(** A late removal.  [remove_peer] takes a runtime id, not a connection, and
    [abort] cannot stop a receive loop that already left its await.  So when a
    connection errors and, before its loop has removed it, a connection that wins
    the tie-break replaces it, the loop removes the replacement - which never
    failed - and aborts its tasks: the runtimes are left unconnected. *)
Theorem late_removal_drops_replacement remote rt e c by_us :
  connections rt !! remote = Some e → conn e ≠ c →
  new_connection_wins (local_runtime_id (membership rt)) remote by_us = true →
  ∃ s1 s2 s3,
    conn_step remote {| runtime := rt; loops := {[conn e := Receiving]} |} s1 ∧
    conn_step remote s1 s2 ∧
    conn <$> connections (runtime s2) !! remote = Some c ∧ loops s2 !! c = Some Receiving ∧
    conn_step remote s2 s3 ∧
    connections (runtime s3) !! remote = None ∧ loops s3 = ∅.
Proof.
  intros He Hc Hw.
  set (rt2 := {| membership := mark_connection_state remote Connected (membership rt);
                 connections := <[remote := {| conn := c; control_tx := by_us |}]> (connections rt) |}).
  set (rt3 := {| membership := mark_connection_state remote Disconnected (membership rt2);
                 connections := delete remote (connections rt2) |}).
  set (s1 := {| runtime := rt; loops := <[conn e := Removing]> {[conn e := Receiving]} |}).
  assert (Hl : loops s1 !! c = None) by (simpl; by rewrite lookup_insert_ne, lookup_singleton_ne).
  assert (Hab : abort (Some (conn e)) (loops s1) = loops s1) by (simpl; by rewrite lookup_insert_eq).
  exists s1, {| runtime := rt2; loops := <[c := Receiving]> (loops s1) |}, {| runtime := rt3; loops := ∅ |}.
  split_and!.
  - subst s1. apply (conn_error remote (Build_Conns rt _) (conn e)). simpl. apply lookup_singleton_eq.
  - rewrite <-Hab. apply (conn_installed remote s1 c by_us (Some (conn e)) rt2 Hl).
    unfold install_peer. simpl. by rewrite He, Hw.
  - simpl. by rewrite lookup_insert_eq.
  - simpl. by rewrite lookup_insert_eq.
  - assert (∅ = abort (Some c) (delete (conn e) (<[c:=Receiving]> (loops s1)))) as Hend.
    { assert (delete (conn e) (loops s1) = ∅) as Hd by (simpl; by rewrite delete_insert_eq, delete_singleton_eq).
      rewrite delete_insert_ne, Hd by done. simpl. by rewrite lookup_insert_eq, delete_insert_eq. }
    rewrite Hend. apply (conn_removed remote (Build_Conns rt2 _) (conn e) (Some c) rt3).
    + simpl. by rewrite lookup_insert_ne, lookup_insert_eq.
    + unfold remove_peer. simpl. by rewrite lookup_insert_eq.
  - simpl. by rewrite lookup_delete_eq.
  - done.
Qed.

(** ** Witnesses: two runtimes, with a toy signature scheme *)

Module Demo.
(** A key signs by prefixing itself. *)
Definition toy_attest : AttestOps := {|
  pubkey_from_hex := Some; xonly := Some; sig_from_str := Some; sha256 := id;
  verify_schnorr s d x := bool_decide (s = (x +:+ d)%stdpp) |}.
#[local] Existing Instance toy_attest.

Lemma toy_signature (k : string) : ∃ x, xonly k = Some x ∧
  ∀ d, ∃ s, sig_from_str (k +:+ d)%stdpp = Some s ∧ verify_schnorr s d x = true.
Proof.
  exists k. split; [done|]. intros d. eexists. split; [done|]. simpl. by apply bool_decide_eq_true.
Qed.

Definition toy_laws : AttestLaws := {|
  Keys := string; public_key := id; sign_schnorr k d := (k +:+ d)%stdpp;
  public_key_canonical k := eq_refl; signature_verifies := toy_signature |}.

Definition rec_a : GossipRecord := with_capabilities ["reliable-stream"] (new_record "aa" ["10.0.0.1:1"] 1 100).
Definition rec_b : GossipRecord := with_capabilities ["reliable-stream"] (new_record "bb" ["10.0.0.2:1"] 1 100).
Definition mem_a : MeshMembership := new_membership rec_a.
Definition mem_b : MeshMembership := new_membership rec_b.
Definition booted : Net :=
  announce rec_b (with_node "bb" mem_b (announce rec_a (with_node "aa" mem_a empty_net))).
(** b ticks and sends its digest to a; a answers; b applies the delta. *)
Definition digest_b : GossipMessage := (gossip_tick 200 mem_b).1.
Definition mem_b2 : MeshMembership := (gossip_tick 200 mem_b).2.
Definition ticked : Net :=
  send [("bb", "aa", digest_b)]%string (announce (local_record mem_b2) (with_node "bb" mem_b2 booted)).
Definition entries_b : list GossipDigestEntry := [{| entry_id := "bb"; entry_version := 2 |}].
Definition mem_a1 : MeshMembership := record_gossip_frame_received "bb" mem_a.
Definition delta_a : GossipMessage := delta_for entries_b mem_a1.
Definition answered : Net := send [("aa", "bb", delta_a)]%string (with_node "aa" mem_a1 ticked).
Definition mem_b3 : MeshMembership := (on_gossip "aa" delta_a mem_b2).2.
Definition applied : Net := with_node "bb" mem_b3 answered.

Lemma digest_b_eq : digest_b = Digest 1 entries_b.
Proof. by vm_compute. Qed.

Lemma booted_reachable : net_reachable booted.
Proof.
  eapply rtc_l; [apply (net_boot empty_net "aa" ["10.0.0.1:1"%string] 1 100 ["reliable-stream"%string] None); apply lookup_empty|].
  eapply rtc_l; [|apply rtc_refl].
  apply (net_boot (announce rec_a (with_node "aa" mem_a empty_net)) "bb" ["10.0.0.2:1"%string] 1 100 ["reliable-stream"%string] None).
  simpl. by rewrite lookup_insert_ne.
Qed.

Lemma booted_b : nodes booted !! "bb"%string = Some mem_b.
Proof. apply lookup_insert_eq. Qed.

Lemma ticked_reachable : net_reachable ticked.
Proof.
  eapply rtc_r; [apply booted_reachable|]. by apply (net_tick booted "bb" mem_b 200 ["aa"%string] booted_b).
Qed.

Lemma ticked_a : nodes ticked !! "aa"%string = Some mem_a.
Proof. simpl. rewrite !lookup_insert_ne by done. by rewrite lookup_insert_eq. Qed.

Lemma exchange : relayed ticked "aa" applied "bb".
Proof.
  apply (relay_hop ticked "aa" ticked "aa" mem_a "bb" 1 entries_b answered mem_b2 applied).
  - apply relay_here, rtc_refl.
  - apply ticked_a.
  - rewrite <-digest_b_eq. left.
  - apply rtc_refl.
  - simpl. by rewrite lookup_insert_ne, lookup_insert_eq.
  - apply rtc_refl.
Qed.

Lemma answered_reachable : net_reachable answered.
Proof.
  eapply rtc_r; [apply ticked_reachable|].
  apply (net_deliver ticked "bb" "aa" (Digest 1 entries_b) mem_a); [rewrite <-digest_b_eq; left|apply ticked_a].
Qed.

Lemma applied_reachable : net_reachable applied.
Proof.
  eapply rtc_r; [apply answered_reachable|].
  apply (net_deliver answered "aa" "bb" delta_a mem_b2); [left|].
  simpl. by rewrite lookup_insert_ne, lookup_insert_eq.
Qed.

Lemma applied_b : nodes applied !! "bb"%string = Some mem_b3.
Proof. apply lookup_insert_eq. Qed.

Lemma heard : peers mem_b3 !! "aa"%string = Some (first_seen rec_a).
Proof. by vm_compute. Qed.

Lemma wf_a : wf mem_a.
Proof. split; [done|]. simpl. intros k p. by rewrite lookup_empty. Qed.

Definition runtime_a : Runtime := {| membership := mem_a; connections := ∅ |}.
Definition runtime_b : Runtime := {| membership := mem_b; connections := ∅ |}.
Definition connected_a : Runtime :=
  {| membership := mem_a; connections := {["bb"%string := {| conn := 1; control_tx := true |}]} |}.
End Demo.

Lemma gossip_spreads_witness : ∃ mj, nodes Demo.applied !! "bb"%string = Some mj ∧ 1 ≤ known mj "aa".
Proof.
  destruct (gossip_spreads (AT:=Demo.toy_attest) Demo.ticked "aa" Demo.applied "bb" Demo.mem_a
              Demo.ticked_reachable Demo.exchange Demo.ticked_a) as (mj & Hmj & Hk).
  exists mj. split; [exact Hmj|]. exact (Hk "aa"%string).
Defined.

Lemma gossip_faithful_witness : runtime_id (record (first_seen Demo.rec_a)) = "aa"%string.
Proof.
  exact (proj1 (gossip_faithful (AT:=Demo.toy_attest) Demo.applied "bb" Demo.mem_b3 "aa" (first_seen Demo.rec_a)
                  Demo.applied_reachable Demo.applied_b Demo.heard)).
Defined.

Lemma mesh_refines_gossip_witness : digest Demo.mem_a = gs_digest (abs Demo.mem_a).
Proof. exact (proj1 (mesh_refines_gossip Demo.mem_a [] id 0 [] Demo.wf_a)). Defined.

Lemma ready_anchored_witness :
  has_peer "bb" (apply_ready_records (AT:=Demo.toy_attest) 0
    [ready_new (AT:=Demo.toy_attest) (H:=Demo.toy_laws) "bb" ("key"%string : Keys (AttestLaws:=Demo.toy_laws)) [] 1 []]
    (with_expected_relay_pubkey "key" Demo.mem_a)) = true.
Proof.
  apply (ready_anchored (H:=Demo.toy_laws) (with_expected_relay_pubkey "key" Demo.mem_a) 0).
  - done.
  - done.
Defined.

Lemma tie_break_agrees_witness :
  ∃ c, conn <$> connections (install_all "bb" [(1%nat, true); (2%nat, false)] Demo.runtime_a) !! "bb"%string = Some c
    ∧ conn <$> connections (install_all "aa" [(2%nat, true); (1%nat, false)] Demo.runtime_b) !! "aa"%string = Some c.
Proof.
  destruct (tie_break_agrees "aa" "bb" Demo.runtime_a Demo.runtime_b [(1%nat, true); (2%nat, false)]
              [(2%nat, false); (1%nat, true)] eq_refl eq_refl eq_refl eq_refl eq_refl)
    as (c & d & _ & _ & H1 & H2).
  - apply Permutation_swap.
  - by apply NoDup_cons; split; [intros ?%list_elem_of_singleton|apply NoDup_singleton].
  - done.
  - exists c. split; [exact H1|exact H2].
Defined.

Lemma late_removal_drops_replacement_witness :
  ∃ s1 s2 s3, conn_step "bb" {| runtime := Demo.connected_a; loops := {[1%nat := Receiving]} |} s1
    ∧ conn_step "bb" s1 s2 ∧ conn_step "bb" s2 s3 ∧ connections (runtime s3) !! "bb"%string = None.
Proof.
  destruct (late_removal_drops_replacement "bb" Demo.connected_a {| conn := 1; control_tx := true |} 2 true)
    as (s1 & s2 & s3 & H1 & H2 & _ & _ & H3 & H4 & _); [by vm_compute|done|done|].
  exists s1, s2, s3. split; [exact H1|]. split; [exact H2|]. split; [exact H3|exact H4].
Defined.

::::::::::

The task →
Check every line above for the string "GossipMessage" and copy those that have it.

Written response →
Definition digest_b : GossipMessage := (gossip_tick 200 mem_b).1.
Definition delta_a : GossipMessage := delta_for entries_b mem_a1.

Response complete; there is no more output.